(** *** impacted.go, impacted_support.go *)
Context (ListRayClusters : res go_error (list RayClusterMetadata)).
Definition ConditionTypeCodeFlareRayClusterCompatible := "CodeFlareRayClustersCompatible".
Definition ray_remediation :=
  "Delete or back up CodeFlare-managed RayClusters before upgrading, as CodeFlare will not be available in RHOAI 3.x".
Definition backed_up (obj : PartialObjectMetadata) : bool :=
  negb (String.eqb (at_key (po_Annotations obj) RayPreUpgradeBackupAnnotation) "").
Definition newCodeFlareRayClusterCondition (req : WorkloadRequest (T := RayClusterMetadata)) : res go_error Condition :=
  let total := length (wr_Items req) in
  let targetLabel := MajorMinorLabel (t_TargetVersion (wr_Target req)) in
  let withAnnotation := length (List.filter (λ rc, backed_up (rc_Object rc)) (wr_Items req)) in
  if (total =? 0)%nat then
    NewCondition ConditionTypeCodeFlareRayClusterCompatible ConditionTrue
      [WithReason ReasonVersionCompatible;
       WithMessage ("No CodeFlare-managed RayCluster(s) found - ready for RHOAI " +:+ targetLabel +:+ " upgrade")]
  else if (withAnnotation =? total)%nat then
    NewCondition ConditionTypeCodeFlareRayClusterCompatible ConditionTrue
      [WithReason ReasonVersionCompatible;
       WithMessage ("All " +:+ itoa (Z.of_nat total) +:+
         " CodeFlare-managed RayCluster(s) have completed pre-upgrade steps - ready for RHOAI " +:+ targetLabel)]
  else
    NewCondition ConditionTypeCodeFlareRayClusterCompatible ConditionFalse
      [WithReason ReasonVersionIncompatible;
       WithMessage ("Found " +:+ itoa (Z.of_nat (total - withAnnotation)) +:+
         " CodeFlare-managed RayCluster(s) which have not had pre-upgrade steps completed, not ready for RHOAI " +:+ targetLabel +:+ " upgrade");
       WithImpact ImpactAdvisory; WithRemediation ray_remediation].
(** The copy of an item, its type filled in where the server left it out. *)
Definition typed_cluster (obj : PartialObjectMetadata) : PartialObjectMetadata :=
  let tm := po_TypeMeta obj in
  let dflt := ResourceType_TypeMeta RayCluster in
  mkPartial
    (mkTypeMeta (if String.eqb (tm_APIVersion tm) "" then tm_APIVersion dflt else tm_APIVersion tm)
                (if String.eqb (tm_Kind tm) "" then tm_Kind dflt else tm_Kind tm))
    (po_Namespace obj) (po_Name obj) (po_Annotations obj).
Definition validateRayClustersWithBackupStatus (req : WorkloadRequest (T := RayClusterMetadata)) : res go_error DiagnosticResult :=
  let! cond := newCodeFlareRayClusterCondition req in
  Ok (with_objects (SetCondition (wr_Result req) cond) (map (λ rc, typed_cluster (rc_Object rc)) (wr_Items req))).
Definition codeflare_owned (rc : RayClusterMetadata) : res go_error bool :=
  Ok (contains_str (rc_Finalizers rc) finalizerCodeFlareOAuth).
Definition ray_Validate (c : Check) (target : Target) : res go_error (option DiagnosticResult) :=
  Workload_Run ListPlain (builder_for c target RayCluster ListRayClusters (Some codeflare_owned) [])
    validateRayClustersWithBackupStatus.
Definition ray_CanApply : Target → res go_error bool := removed_in_3x "ray".
Definition NewRayImpactedCheck : Check :=
  workload_check "ray" "impacted-workloads" "workloads.ray.impacted-workloads" "Workloads :: Ray :: Impacted Workloads (3.x)"
    "Lists RayClusters managed by CodeFlare that will be impacted in RHOAI 3.x (CodeFlare not available)"
    ray_remediation ray_CanApply ray_Validate.
Definition formatRayImpactedObject (obj : PartialObjectMetadata) : string :=
  let name := if negb (String.eqb (po_Namespace obj) "") then po_Namespace obj +:+ "/" +:+ po_Name obj else po_Name obj in
  let kind := if String.eqb (tm_Kind (po_TypeMeta obj)) "" then "RayCluster" else tm_Kind (po_TypeMeta obj) in
  if backed_up obj then "    - [INFO] " +:+ name +:+ " (" +:+ kind +:+ ") - pre-upgrade steps completed"
  else "    - [WARNING] " +:+ name +:+ " (" +:+ kind +:+ ") - pre-upgrade steps not complete".
Definition formatRayImpactedObjects (objects : list PartialObjectMetadata) : list string := map formatRayImpactedObject objects.
Definition Ray_FormatVerboseOutput (dr : DiagnosticResult) : list string :=
  formatRayImpactedObjects (default [] (r_ImpactedObjects dr)).

(** ** datasciencepipelines *)
Definition dsp_gate (target : Target) : res go_error bool :=
  if negb (from_2x_to_3x target) then Ok false
  else
    try! dsc := GetDataScienceCluster ListPlain else errorf_w "getting DataScienceCluster" in
    res_map_err (errorf_w "checking AI Pipelines component applicability") (ShouldApplyChecks ListPlain dsc).
(** *** custom_rbac_api_subresource.go *)
Definition checkTypeCustomRBACAPISubresource := "custom-rbac-api-subresource".
Definition rbac_remediation := "Run 'kubectl odh migrate run -m ai-pipelines.update-dsp-role' to patch affected Roles".
Definition role_name (c : Classification) : NamespacedName := mkNN (cl_Namespace c) (cl_RoleName c).
Definition custom_rbac_Validate (c : Check) (target : Target) : res go_error DiagnosticResult :=
  let tv := MajorMinorLabel (t_TargetVersion target) in
  let dr := annotate_target target (NewResult c) in
  try! roles := FindRolesNeedingFix ListPlain else errorf_w "scanning roles for DSPA API subresource gaps" in
  let dr := count_annotation dr (length roles) in
  if (0 <? length roles)%nat then
    set_new (SetImpactedObjects dr Role (map role_name roles)) ConditionTypeCompatible ConditionFalse
      [WithReason ReasonVersionIncompatible;
       WithMessage ("Found " +:+ itoa (Z.of_nat (length roles)) +:+
         " custom Role(s) with route.openshift.io permissions missing the datasciencepipelinesapplications/api subresource required in RHOAI "
         +:+ tv);
       WithImpact ImpactBlocking; WithRemediation rbac_remediation]
  else
    set_new dr ConditionTypeCompatible ConditionTrue
      [WithReason ReasonVersionCompatible;
       WithMessage ("No custom Roles missing datasciencepipelinesapplications/api subresource - ready for RHOAI " +:+ tv +:+ " upgrade")].
Definition custom_rbac_CanApply : Target → res go_error bool := dsp_gate.
Definition NewCustomRBACAPISubresourceCheck : Check :=
  workload_check "datasciencepipelines" checkTypeCustomRBACAPISubresource "workloads.datasciencepipelines.custom-rbac-api-subresource"
    "Workloads :: DataSciencePipelines :: Custom RBAC API Subresource (3.x)"
    "Validates that custom Roles with route.openshift.io permissions also grant the datasciencepipelinesapplications/api subresource required after the kube-rbac-proxy migration in RHOAI 3.x"
    rbac_remediation custom_rbac_CanApply (λ c target, some_result (custom_rbac_Validate c target)).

* * *

### Exercise objective
In full and word for word, restate the data.

### Exercise solution
(** *** impacted.go, impacted_support.go *)
Context (ListRayClusters : res go_error (list RayClusterMetadata)).
Definition ConditionTypeCodeFlareRayClusterCompatible := "CodeFlareRayClustersCompatible".
Definition ray_remediation :=
  "Delete or back up CodeFlare-managed RayClusters before upgrading, as CodeFlare will not be available in RHOAI 3.x".
Definition backed_up (obj : PartialObjectMetadata) : bool :=
  negb (String.eqb (at_key (po_Annotations obj) RayPreUpgradeBackupAnnotation) "").
Definition newCodeFlareRayClusterCondition (req : WorkloadRequest (T := RayClusterMetadata)) : res go_error Condition :=
  let total := length (wr_Items req) in
  let targetLabel := MajorMinorLabel (t_TargetVersion (wr_Target req)) in
  let withAnnotation := length (List.filter (λ rc, backed_up (rc_Object rc)) (wr_Items req)) in
  if (total =? 0)%nat then
    NewCondition ConditionTypeCodeFlareRayClusterCompatible ConditionTrue
      [WithReason ReasonVersionCompatible;
       WithMessage ("No CodeFlare-managed RayCluster(s) found - ready for RHOAI " +:+ targetLabel +:+ " upgrade")]
  else if (withAnnotation =? total)%nat then
    NewCondition ConditionTypeCodeFlareRayClusterCompatible ConditionTrue
      [WithReason ReasonVersionCompatible;
       WithMessage ("All " +:+ itoa (Z.of_nat total) +:+
         " CodeFlare-managed RayCluster(s) have completed pre-upgrade steps - ready for RHOAI " +:+ targetLabel)]
  else
    NewCondition ConditionTypeCodeFlareRayClusterCompatible ConditionFalse
      [WithReason ReasonVersionIncompatible;
       WithMessage ("Found " +:+ itoa (Z.of_nat (total - withAnnotation)) +:+
         " CodeFlare-managed RayCluster(s) which have not had pre-upgrade steps completed, not ready for RHOAI " +:+ targetLabel +:+ " upgrade");
       WithImpact ImpactAdvisory; WithRemediation ray_remediation].
(** The copy of an item, its type filled in where the server left it out. *)
Definition typed_cluster (obj : PartialObjectMetadata) : PartialObjectMetadata :=
  let tm := po_TypeMeta obj in
  let dflt := ResourceType_TypeMeta RayCluster in
  mkPartial
    (mkTypeMeta (if String.eqb (tm_APIVersion tm) "" then tm_APIVersion dflt else tm_APIVersion tm)
                (if String.eqb (tm_Kind tm) "" then tm_Kind dflt else tm_Kind tm))
    (po_Namespace obj) (po_Name obj) (po_Annotations obj).
Definition validateRayClustersWithBackupStatus (req : WorkloadRequest (T := RayClusterMetadata)) : res go_error DiagnosticResult :=
  let! cond := newCodeFlareRayClusterCondition req in
  Ok (with_objects (SetCondition (wr_Result req) cond) (map (λ rc, typed_cluster (rc_Object rc)) (wr_Items req))).
Definition codeflare_owned (rc : RayClusterMetadata) : res go_error bool :=
  Ok (contains_str (rc_Finalizers rc) finalizerCodeFlareOAuth).
Definition ray_Validate (c : Check) (target : Target) : res go_error (option DiagnosticResult) :=
  Workload_Run ListPlain (builder_for c target RayCluster ListRayClusters (Some codeflare_owned) [])
    validateRayClustersWithBackupStatus.
Definition ray_CanApply : Target → res go_error bool := removed_in_3x "ray".
Definition NewRayImpactedCheck : Check :=
  workload_check "ray" "impacted-workloads" "workloads.ray.impacted-workloads" "Workloads :: Ray :: Impacted Workloads (3.x)"
    "Lists RayClusters managed by CodeFlare that will be impacted in RHOAI 3.x (CodeFlare not available)"
    ray_remediation ray_CanApply ray_Validate.
Definition formatRayImpactedObject (obj : PartialObjectMetadata) : string :=
  let name := if negb (String.eqb (po_Namespace obj) "") then po_Namespace obj +:+ "/" +:+ po_Name obj else po_Name obj in
  let kind := if String.eqb (tm_Kind (po_TypeMeta obj)) "" then "RayCluster" else tm_Kind (po_TypeMeta obj) in
  if backed_up obj then "    - [INFO] " +:+ name +:+ " (" +:+ kind +:+ ") - pre-upgrade steps completed"
  else "    - [WARNING] " +:+ name +:+ " (" +:+ kind +:+ ") - pre-upgrade steps not complete".
Definition formatRayImpactedObjects (objects : list PartialObjectMetadata) : list string := map formatRayImpactedObject objects.
Definition Ray_FormatVerboseOutput (dr : DiagnosticResult) : list string :=
  formatRayImpactedObjects (default [] (r_ImpactedObjects dr)).

(** ** datasciencepipelines *)
Definition dsp_gate (target : Target) : res go_error bool :=
  if negb (from_2x_to_3x target) then Ok false
  else
    try! dsc := GetDataScienceCluster ListPlain else errorf_w "getting DataScienceCluster" in
    res_map_err (errorf_w "checking AI Pipelines component applicability") (ShouldApplyChecks ListPlain dsc).
(** *** custom_rbac_api_subresource.go *)
Definition checkTypeCustomRBACAPISubresource := "custom-rbac-api-subresource".
Definition rbac_remediation := "Run 'kubectl odh migrate run -m ai-pipelines.update-dsp-role' to patch affected Roles".
Definition role_name (c : Classification) : NamespacedName := mkNN (cl_Namespace c) (cl_RoleName c).
Definition custom_rbac_Validate (c : Check) (target : Target) : res go_error DiagnosticResult :=
  let tv := MajorMinorLabel (t_TargetVersion target) in
  let dr := annotate_target target (NewResult c) in
  try! roles := FindRolesNeedingFix ListPlain else errorf_w "scanning roles for DSPA API subresource gaps" in
  let dr := count_annotation dr (length roles) in
  if (0 <? length roles)%nat then
    set_new (SetImpactedObjects dr Role (map role_name roles)) ConditionTypeCompatible ConditionFalse
      [WithReason ReasonVersionIncompatible;
       WithMessage ("Found " +:+ itoa (Z.of_nat (length roles)) +:+
         " custom Role(s) with route.openshift.io permissions missing the datasciencepipelinesapplications/api subresource required in RHOAI "
         +:+ tv);
       WithImpact ImpactBlocking; WithRemediation rbac_remediation]
  else
    set_new dr ConditionTypeCompatible ConditionTrue
      [WithReason ReasonVersionCompatible;
       WithMessage ("No custom Roles missing datasciencepipelinesapplications/api subresource - ready for RHOAI " +:+ tv +:+ " upgrade")].
Definition custom_rbac_CanApply : Target → res go_error bool := dsp_gate.
Definition NewCustomRBACAPISubresourceCheck : Check :=
  workload_check "datasciencepipelines" checkTypeCustomRBACAPISubresource "workloads.datasciencepipelines.custom-rbac-api-subresource"
    "Workloads :: DataSciencePipelines :: Custom RBAC API Subresource (3.x)"
    "Validates that custom Roles with route.openshift.io permissions also grant the datasciencepipelinesapplications/api subresource required after the kube-rbac-proxy migration in RHOAI 3.x"
    rbac_remediation custom_rbac_CanApply (λ c target, some_result (custom_rbac_Validate c target)).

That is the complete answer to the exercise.